In the last year at least we’ve seen WeWork expand to 31 locations in London alone. Meanwhile, it’s well-funded native US challenger from New York, Knotel (which has a polar opposite approach to WeWork in the way it brands its spaces) is expanding rapidly across the city.
Now the Canadian are coming!
Toronto’s OneEleven thinks it has a new take on helping London’s fast-growth businesses with space. They call it “scale as a service”. Yes, this also sounds like marketing hype to me, but, the company insists, there’s more to it than that.
What this boils down to is giving its tenants access to turn-key services such as HR, brand and marketing support, sales tools and the like. The idea being that founders and their teams get freed-up to focus on their business. That’s aside from the usual selection of office spaces and meeting rooms etc etc.
In its native Toronto, OneEleven claims to have seen 70 member companies raise more than $500 million at a collective valuation of more than $2 billion since 2013 by applying this methodology to its customer base.
Dean Hopkins, CEO of OneEleven, says the company is addressing a real need: “London offers incredible support for early-stage businesses as they start out, and once they reach Series A funding – but there simply isn’t enough of an infrastructure out there at the moment to help companies at that crucial in-between stage. Many companies will go through accelerator or incubator programmes that provide them a valuable kickstart, but when the fixed term is up they are too often left to fend for themselves with little support in maintaining that momentum.”
He’s engaged UK managing director Rob McPherson who wants to “create a truly bespoke version of the OneEleven experience that is best suited to the London ecosystem.”
So far so good.
But wait a second, do the startups pay for these services?

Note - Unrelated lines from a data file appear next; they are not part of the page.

(** * painters-tape-portfolio: the two motion engines

    Shallow embedding of

    - [src/components/ImageAnimation.tsx]: the visibility-gated frame player
      (a React component with three state cells, an interval timer and an
      intersection observer), and
    - [src/components/ThreeScene.tsx], component [Model]: the damped
      kinematics integrator driven by scroll and pointer events.

    React is modelled the way the components use it: a component instance is
    a record of its state cells, its refs and the host resources it holds
    (live interval timers, the connected observer).  Callbacks close over the
    values of the render that created them; that render is recorded with the
    callback ([Render]) and read back when the callback runs.  After every
    event the pending state is rendered and the effects whose dependency
    arrays changed run their clean-up and their body, until nothing is
    pending.

    JavaScript numbers that carry quantities (velocities, angles, scroll
    offsets) are binary64 floats; the frame index, which only ever holds
    0, 1, 2, ... is a [nat]. *)

From Stdlib Require Import ZArith Bool Floats Lia.
From stdpp Require Import base option list gmap strings.

Set Warnings "-inexact-float,-register-all".

(** ** JavaScript numbers

    [Math.min] and [Math.max] as ECMAScript defines them: any NaN argument
    gives NaN; otherwise the arguments are folded from +Infinity (from
    -Infinity for [max]), with -0 below +0. *)

Module JS.

Definition is_neg_zero (f : float) : bool :=
  match classify f with NZero => true | _ => false end.

Definition is_pos_zero (f : float) : bool :=
  match classify f with PZero => true | _ => false end.

Definition min_step (lowest number : float) : float :=
  if is_neg_zero number && is_pos_zero lowest then number
  else if (number <? lowest)%float then number
  else lowest.

Definition max_step (highest number : float) : float :=
  if is_pos_zero number && is_neg_zero highest then number
  else if (highest <? number)%float then number
  else highest.

Definition Math_min (args : list float) : float :=
  if existsb is_nan args then nan else fold_left min_step args infinity.

Definition Math_max (args : list float) : float :=
  if existsb is_nan args then nan else fold_left max_step args neg_infinity.

End JS.

(** ** src/components/ImageAnimation.tsx *)

Module ImageAnimation.

(** The props: [{ height, frames, msBetweenFrame = 15 }].  [height] is a
    style object that is only spread into the markup.  [msBetweenFrame] is
    optional; [None] is an omitted (undefined) prop. *)
Record Props := mkProps {
  frames : list string;
  msBetweenFrame : option Z
}.

(** The default of the parameter list, [msBetweenFrame = 15]: it applies
    when the prop is omitted and only then. *)
Definition cadence (p : Props) : Z := default 15%Z (msBetweenFrame p).

(** What the callbacks of one render close over: [currentFrame] and
    [isAnimating] as that render saw them. *)
Record Render := mkRender {
  r_currentFrame : nat;
  r_isAnimating : bool
}.

(** A live [setInterval] timer of the host: its delay and the render whose
    callback it runs. *)
Record Interval := mkInterval {
  delay : Z;
  owner : Render
}.

(** One mounted component instance. *)
Record Player := mkPlayer {
  currentFrame : nat;                 (* useState(0) *)
  isAnimating : bool;                 (* useState(false) *)
  highResLoaded : bool;               (* useState(false) *)
  animationInterval : option nat;     (* useRef(undefined): last timer id *)
  intervals : gmap nat Interval;      (* the host's live interval timers *)
  nextInterval : nat;                 (* the id the next setInterval returns *)
  observer : option Render;           (* the connected IntersectionObserver *)
  committed : Render                  (* the render whose effects ran last *)
}.

Definition setCurrentFrame (n : nat) (s : Player) : Player :=
  mkPlayer n (isAnimating s) (highResLoaded s) (animationInterval s)
           (intervals s) (nextInterval s) (observer s) (committed s).

Definition setIsAnimating (b : bool) (s : Player) : Player :=
  mkPlayer (currentFrame s) b (highResLoaded s) (animationInterval s)
           (intervals s) (nextInterval s) (observer s) (committed s).

Definition setHighResLoaded (b : bool) (s : Player) : Player :=
  mkPlayer (currentFrame s) (isAnimating s) b (animationInterval s)
           (intervals s) (nextInterval s) (observer s) (committed s).

Definition setAnimationInterval (h : option nat) (s : Player) : Player :=
  mkPlayer (currentFrame s) (isAnimating s) (highResLoaded s) h
           (intervals s) (nextInterval s) (observer s) (committed s).

Definition setObserver (o : option Render) (s : Player) : Player :=
  mkPlayer (currentFrame s) (isAnimating s) (highResLoaded s)
           (animationInterval s) (intervals s) (nextInterval s) o (committed s).

Definition setCommitted (r : Render) (s : Player) : Player :=
  mkPlayer (currentFrame s) (isAnimating s) (highResLoaded s)
           (animationInterval s) (intervals s) (nextInterval s) (observer s) r.

(** [clearInterval(h)]: removes the timer named by [h]; [undefined] or the id
    of a timer that is gone clears nothing. *)
Definition clearInterval (h : option nat) (s : Player) : Player :=
  match h with
  | Some id =>
      mkPlayer (currentFrame s) (isAnimating s) (highResLoaded s)
               (animationInterval s) (delete id (intervals s))
               (nextInterval s) (observer s) (committed s)
  | None => s
  end.

(** [setInterval(callback, ms)]: a new live timer under a fresh id, which is
    returned. *)
Definition setInterval (callback : Render) (ms : Z) (s : Player) : nat * Player :=
  let id := nextInterval s in
  (id, mkPlayer (currentFrame s) (isAnimating s) (highResLoaded s)
                (animationInterval s)
                (<[id := mkInterval ms callback]> (intervals s))
                (S id) (observer s) (committed s)).

(** Lines 23-27. *)
Definition startAnimation (r : Render) (s : Player) : Player :=
  if negb (r_isAnimating r) then setIsAnimating true s else s.

(** Lines 29-34. *)
Definition stopAnimation (r : Render) (s : Player) : Player :=
  if r_isAnimating r
  then setIsAnimating false (clearInterval (animationInterval s) s)
  else s.

(** Lines 36-39. *)
Definition resetAnimation (r : Render) (s : Player) : Player :=
  stopAnimation r (setCurrentFrame 0 s).

(** The two branches of the updater passed to [setCurrentFrame] by the
    interval callback, lines 44-50. *)
Inductive TickBranch := Hold | Advance.

Definition tickBranch (p : Props) (prevFrame : nat) : TickBranch :=
  if prevFrame + 1 =? length (frames p) then Hold else Advance.

(** One firing of the interval callback created by render [r]. *)
Definition onTick (p : Props) (r : Render) (s : Player) : Player :=
  let prevFrame := currentFrame s in
  match tickBranch p prevFrame with
  | Hold => setCurrentFrame prevFrame (stopAnimation r s)
  | Advance => setCurrentFrame (prevFrame + 1) s
  end.

(** The interval effect, lines 41-55: body and clean-up. *)
Definition intervalEffect (p : Props) (r : Render) (s : Player) : Player :=
  if r_isAnimating r
  then let '(id, s') := setInterval r (cadence p) s in
       setAnimationInterval (Some id) s'
  else s.

Definition intervalCleanup (s : Player) : Player :=
  clearInterval (animationInterval s) s.

(** The observer effect, lines 57-79: body and clean-up.  [imageRef.current]
    is the placeholder image, present in every commit. *)
Definition observerEffect (r : Render) (s : Player) : Player :=
  setObserver (Some r) s.

Definition observerCleanup (r : Render) (s : Player) : Player :=
  setObserver None (stopAnimation r s).

(** The render of the state as it stands. *)
Definition snapshot (s : Player) : Render :=
  mkRender (currentFrame s) (isAnimating s).

(** Dependency arrays.  [frames.length] and [msBetweenFrame] are props of
    the instance; [startAnimation], [stopAnimation] and [resetAnimation] are
    memoised on [isAnimating], so they change exactly when it does. *)
Definition intervalDepsChanged (old new : Render) : bool :=
  negb (eqb (r_isAnimating old) (r_isAnimating new)).

Definition observerDepsChanged (old new : Render) : bool :=
  negb (r_currentFrame old =? r_currentFrame new)
  || intervalDepsChanged old new.

(** One commit: the clean-ups of the effects whose dependencies changed, as
    the previous render created them, then the bodies of the same effects as
    the new render creates them. *)
Definition commit (p : Props) (s : Player) : Player :=
  let old := committed s in
  let new := snapshot s in
  let d1 := intervalDepsChanged old new in
  let d2 := observerDepsChanged old new in
  let s1 := if d1 then intervalCleanup s else s in
  let s2 := if d2 then observerCleanup old s1 else s1 in
  let s3 := if d1 then intervalEffect p new s2 else s2 in
  let s4 := if d2 then observerEffect new s3 else s3 in
  setCommitted new s4.

Definition settled (s : Player) : bool :=
  negb (observerDepsChanged (committed s) (snapshot s)).

(** Renders until no effect is pending; React itself gives up after 50
    nested updates. *)
Fixpoint flush (p : Props) (fuel : nat) (s : Player) : Player :=
  if settled s then s
  else match fuel with
       | 0 => s
       | S fuel' => flush p fuel' (commit p s)
       end.
(** X13.  Whatever the events and whatever the interpreter does, the
    emulation loop never changes [rom_loaded], [paused] or the status label,
    and the only thing it does to [running] is to turn it off when it
    returns on a QUIT event: in every other case (the frames run out, an
    interpreter call raises) [running] is what it was.  This holds for one
    pass and for any number of passes. *)
Theorem emulation_loop_keeps_flags (frames : list Frame) (f : Frame)
    (g : EmulatorGUI) :
  pass_flags g (emulation_loop_body f g) /\
  pass_flags g (emulation_loop frames g).
Proof.
  split; [apply loop_body_pass_flags|].
  revert g. induction frames as [|f0 rest IH]; intros g;
    cbn [emulation_loop].
  - by repeat split.
  - apply bind_pass_flags; [by repeat split|].
    intros g0 g'. destruct (running g0); [|by repeat split].
    apply bind_pass_flags; [apply loop_body_pass_flags|].
    intros _ g1. apply IH.
Qed.

Lemma draw_display_loop_effects g :
  Forall (fun e => is_loop_effect e = true) (effects (draw_display g)).
Proof. rewrite draw_display_effects. constructor. Qed.
(** X13.  Every slug that [generateStaticParams] produces has an item:
    [ComponentPage] renders that item and does not call [notFound()], and
    [generateMetadata] gives the item's title followed by [" - Chisom UI"]
    and its description.  For any other slug the page is not found and the
    title is ["Component Not Found"].  The cards of the home page link to
    exactly the generated slugs, in the same order. *)
Theorem static_pages_resolve (items : list Registry.Item) :
  (forall slug,
      In slug (Registry.generateStaticParams items) ->
      exists item,
        Registry.getRegistryItem items slug = Some item
        /\ Registry.name item = slug
        /\ Registry.ComponentPage items slug = Registry.ComponentView item
        /\ Registry.generateMetadata items slug
           = Registry.mkMetadata (Registry.title item ++ " - Chisom UI")
                                 (Some (Registry.description item)))
  /\ (forall slug,
        ~ In slug (Registry.generateStaticParams items) ->
        Registry.ComponentPage items slug = Registry.NotFound
        /\ Registry.generateMetadata items slug
           = Registry.mkMetadata "Component Not Found" None)
  /\ Registry.homeLinks items
     = map (fun slug => ("/components/" ++ slug)%string)
           (Registry.generateStaticParams items).
Proof.
  assert (Registry.generateStaticParams items = Registry.getRegistryItemSlugs items)
    as Hparams by (unfold Registry.generateStaticParams; apply map_id).
  rewrite Hparams. split; [| split].
  - intros slug Hin.
    destruct (Registry.getRegistryItem items slug) as [item |] eqn:E.
    + exists item. destruct (getRegistryItem_Some items slug item E)
        as (_ & _ & _ & Hname & _).
      unfold Registry.ComponentPage, Registry.generateMetadata. rewrite E.
      repeat split. exact Hname.
    + apply getRegistryItem_None in E. contradiction.
  - intros slug Hnot. apply getRegistryItem_None in Hnot.
    unfold Registry.ComponentPage, Registry.generateMetadata. rewrite Hnot.
    split; reflexivity.
  - unfold Registry.homeLinks, Registry.getAllRegistryItems,
      Registry.getRegistryItemSlugs.
    rewrite map_map. reflexivity.
Qed.

Lemma static_pages_resolve_witness :
  let tag := Registry.mkItem "multi-tag-input" "registry:ui" "Multi Tag Input"
               "A tag input" None (Some ["lucide-react"%string]) [] in
  let search := Registry.mkItem "search-input" "registry:ui" "Search Input"
                  "A search input" None None [] in
  let items := [tag; search] in
  Registry.getRegistryItem items "search-input" = Some search
  /\ Registry.ComponentPage items "search-input" = Registry.ComponentView search
  /\ Registry.generateMetadata items "search-input"
     = Registry.mkMetadata "Search Input - Chisom UI" (Some "A search input"%string)
  /\ Registry.ComponentPage items "color-picker-input" = Registry.NotFound
  /\ Registry.generateMetadata items "color-picker-input"
     = Registry.mkMetadata "Component Not Found" None.
Proof.
  intros tag search items.
  destruct (static_pages_resolve items) as (Hfound & Hmissing & _).
  destruct (Hfound "search-input"%string) as (item & Hitem & _ & Hpage & Hmeta).
  { right. left. reflexivity. }
  assert (Registry.getRegistryItem items "search-input" = Some search) as Hs
    by reflexivity.
  rewrite Hs in Hitem. injection Hitem as <-.
  split; [exact Hs |].
  destruct (Hmissing "color-picker-input"%string) as (Hpage' & Hmeta').
  { simpl. intuition discriminate. }
  split; [exact Hpage |]. split; [exact Hmeta |]. split; [exact Hpage' | exact Hmeta'].
Defined.

Lemma getRegistryItem_finds_first_witness :
  let first := Registry.mkItem "search-input" "registry:ui" "Search Input"
                 "The first of two" None None [] in
  let second := Registry.mkItem "search-input" "registry:ui" "Search Input 2"
                  "Never found" None None [] in
  Registry.getRegistryItem [first; second] "tag-input" = None
  /\ Registry.getRegistryItem [first] (Registry.name first) = Some first.
Proof.
  intros first second. split.
  - apply (proj1 (proj2 (getRegistryItem_finds_first [first; second] "tag-input"))).
    simpl. intuition discriminate.
  - apply (proj2 (proj2 (getRegistryItem_finds_first [first] "search-input"))).
    + repeat constructor. simpl. tauto.
    + left. reflexivity.
Defined.

(* ================================================================== *)
(** ** The search input *)
(* ================================================================== *)

Lemma search_run_cons (p : SearchInput.Props) (ev : SearchInput.Event)
    (events : list SearchInput.Event) (st : SearchInput.State) :
  SearchInput.run p (ev :: events) st
  = SearchInput.run p events (SearchInput.handle p ev st).
Proof. reflexivity. Qed.

Ltac search_finish :=
  split; [reflexivity |];
  split; [reflexivity |];
  let H := fresh in intros H; first [discriminate H | reflexivity].

Ltac search_calls :=
  cbn; rewrite <- ?app_assoc; cbn [app];
  first [ exists (@nil SearchInput.Call); rewrite ?app_nil_r; search_finish
        | eexists [_]; search_finish
        | eexists [_; _]; search_finish
        | eexists [_; _; _]; search_finish ].

(** What one handler does to the calls and to the internal value. *)
Lemma search_handle_calls (p : SearchInput.Props) (ev : SearchInput.Event)
    (st : SearchInput.State) :
  exists more,
    SearchInput.calls (SearchInput.handle p ev st) = SearchInput.calls st ++ more
    /\ forallb (SearchInput.allowedCall p) more = true
    /\ (SearchInput.isControlled p = true ->
        SearchInput.internalValue (SearchInput.handle p ev st)
        = SearchInput.internalValue st).
Proof.
  destruct p as [value onChange onSearch onRecent showRecent recent max disabled loading].
  destruct ev as [text | | key | search | | inside]; cbn [SearchInput.handle];
    unfold SearchInput.handleChange, SearchInput.handleKeyDown,
      SearchInput.handleClear, SearchInput.handleRecentClick,
      SearchInput.handleFocus, SearchInput.handleClickOutside,
      SearchInput.isControlled, SearchInput.callIf;
    destruct value; cbn;
    repeat match goal with
           | |- context [if ?c then _ else _] => destruct c
           end;
    search_calls.
Qed.

(** X14.  The calls the search input makes from its handlers, over any events:
    a callback that is not given is never called; in the uncontrolled
    mode [onChange] is never called, and in the controlled mode the
    internal value never changes; [onSearch] is called with the empty text
    only, so typed text reaches [onSearch] only through the debounced
    effect. *)
Theorem search_handlers_call_discipline
    (p : SearchInput.Props) (events : list SearchInput.Event) (st : SearchInput.State) :
  exists more,
    SearchInput.calls (SearchInput.run p events st) = SearchInput.calls st ++ more
    /\ Forall (fun c => SearchInput.allowedCall p c = true) more
    /\ (SearchInput.isControlled p = true ->
        SearchInput.internalValue (SearchInput.run p events st)
        = SearchInput.internalValue st)
    /\ (SearchInput.isControlled p = false ->
        forall v, ~ In (SearchInput.OnChange v) more)
    /\ (forall v, In (SearchInput.OnSearch v) more ->
                  v = EmptyString /\ SearchInput.onSearch p = true).
Proof.
  assert (exists more,
            SearchInput.calls (SearchInput.run p events st) = SearchInput.calls st ++ more
            /\ Forall (fun c => SearchInput.allowedCall p c = true) more
            /\ (SearchInput.isControlled p = true ->
                SearchInput.internalValue (SearchInput.run p events st)
                = SearchInput.internalValue st)) as (more & Hcalls & Hallowed & Hval).
  { revert st. induction events as [| ev events IH]; intros st.
    - exists []. rewrite app_nil_r. repeat split. constructor.
    - rewrite search_run_cons.
      destruct (search_handle_calls p ev st) as (m1 & Hc1 & Ha1 & Hv1).
      destruct (IH (SearchInput.handle p ev st)) as (m2 & Hc2 & Ha2 & Hv2).
      exists (m1 ++ m2). rewrite Hc2, Hc1, <- app_assoc.
      split; [reflexivity |]. split.
      + apply Forall_app. split; [| exact Ha2].
        apply Forall_forall. rewrite forallb_forall in Ha1. exact Ha1.
      + intros Hctl. rewrite (Hv2 Hctl). apply Hv1. exact Hctl. }
  exists more. split; [exact Hcalls |]. split; [exact Hallowed |].
  split; [exact Hval |]. rewrite Forall_forall in Hallowed. split.
  - intros Hun v Hin. specialize (Hallowed _ Hin). cbn in Hallowed.
    rewrite Hun in Hallowed. discriminate Hallowed.
  - intros v Hin. specialize (Hallowed _ Hin). cbn in Hallowed.
    apply andb_prop in Hallowed. destruct Hallowed as [Hgiven Hempty].
    split; [| exact Hgiven].
    destruct v; [reflexivity | discriminate Hempty].
Qed.

Lemma isEmpty_true (text : string) : SearchInput.isEmpty text = true <-> text = EmptyString.
Proof.
  unfold SearchInput.isEmpty. destruct text; cbn; split; intros H;
    reflexivity || discriminate H.
Qed.

(** In the uncontrolled mode every handler keeps: when the dropdown flag
    is set, the input is empty. *)
Lemma search_handle_flag (p : SearchInput.Props) (ev : SearchInput.Event)
    (st : SearchInput.State) :
  SearchInput.value p = None ->
  (SearchInput.showRecent st = true ->
   SearchInput.isEmpty (SearchInput.internalValue st) = true) ->
  SearchInput.showRecent (SearchInput.handle p ev st) = true ->
  SearchInput.isEmpty (SearchInput.internalValue (SearchInput.handle p ev st)) = true.
Proof.
  destruct p as [value onChange onSearch onRecent showRecent recent max disabled loading].
  cbn [SearchInput.value]. intros -> Hinv.
  destruct ev as [text | | key | search | | inside]; cbn [SearchInput.handle];
    unfold SearchInput.handleChange, SearchInput.handleKeyDown,
      SearchInput.handleClear, SearchInput.handleRecentClick,
      SearchInput.handleFocus, SearchInput.handleClickOutside,
      SearchInput.isControlled, SearchInput.callIf, SearchInput.inputValue; cbn;
    repeat match goal with
           | |- context [if ?c then _ else _] => destruct c eqn:?
           end;
    cbn; intros Hflag; try discriminate Hflag; try (apply Hinv; exact Hflag);
    repeat match goal with
           | H : (_ && _) = true |- _ => apply andb_prop in H; destruct H
           end;
    assumption.
Qed.

(** X15.  The dropdown of an uncontrolled search input is rendered only while
    the input is empty, and then the clear button is not rendered: this
    holds after any events, from any state in which it holds, the initial
    state among them.  What the dropdown lists is the first
    [maxRecentSearches] entries of [recentSearches], in their order, when
    that bound is not negative. *)
Theorem search_dropdown_only_when_empty
    (p : SearchInput.Props) (events : list SearchInput.Event) (st : SearchInput.State) :
  SearchInput.value p = None ->
  (SearchInput.showRecent st = true -> SearchInput.internalValue st = EmptyString) ->
  let st' := SearchInput.run p events st in
  (SearchInput.dropdownVisible p st' = true ->
   SearchInput.inputValue p st' = EmptyString
   /\ SearchInput.clearButtonVisible p st' = false)
  /\ (0 <= SearchInput.maxRecentSearches p ->
      SearchInput.displayedRecentSearches p
      = firstn (Z.to_nat (SearchInput.maxRecentSearches p)) (SearchInput.recentSearches p)
      /\ Z.of_nat (List.length (SearchInput.displayedRecentSearches p))
         <= SearchInput.maxRecentSearches p).
Proof.
  intros Hun Hinv st'. split.
  - assert (SearchInput.showRecent st' = true ->
            SearchInput.isEmpty (SearchInput.internalValue st') = true) as Hflag.
    { subst st'. revert st Hinv. induction events as [| ev events IH]; intros st Hinv.
      - intros H. apply isEmpty_true. apply Hinv. exact H.
      - rewrite search_run_cons. apply IH. intros H. apply isEmpty_true.
        apply (search_handle_flag p ev st Hun); [| exact H].
        intros H0. apply isEmpty_true. apply Hinv. exact H0. }
    intros Hvis. unfold SearchInput.dropdownVisible in Hvis.
    apply andb_prop in Hvis. destruct Hvis as [Hvis _].
    apply andb_prop in Hvis. destruct Hvis as [Hshow _].
    specialize (Hflag Hshow).
    unfold SearchInput.clearButtonVisible, SearchInput.inputValue. rewrite Hun, Hflag.
    split; [apply isEmpty_true; exact Hflag | reflexivity].
  - intros Hmax. unfold SearchInput.displayedRecentSearches.
    split; [apply slice0_firstn; exact Hmax | apply slice0_length; exact Hmax].
Qed.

A spokesperson told me that the services are provided “a-la-carte as individual subscriptions – our members can buy only what they need for only as long as they need.” So in other words, although OneEleven doesn’t take equity in its members’ companies, these extra services don’t come free for businesses in the building.
That’s not the approach of other competitors in the London ‘tech spaces’ space.
Natasha Guerra of Runway East tells me: “Runway East provides free investment support for its startups, running monthly VC office hours as well as updating leading London VC’s on a monthly basis with details on which members are raising… We provide this service for free as part of our commitment to supporting our members.”
Meanwhile, over at TechHub, CEO and co-founder Elizabeth Varley says: “At TechHub our entire support programme is included in the membership price and we run at least one VC event a week for our members. No fee, no percentage, no equity.”
So this approach of offering paid-for support services to companies which sign up to office space is clearly a fairly new one for London’s tech scene. The question is will it fly? With Brexit storm clouds on the horizon, it’s frankly impossible to predict anything these days.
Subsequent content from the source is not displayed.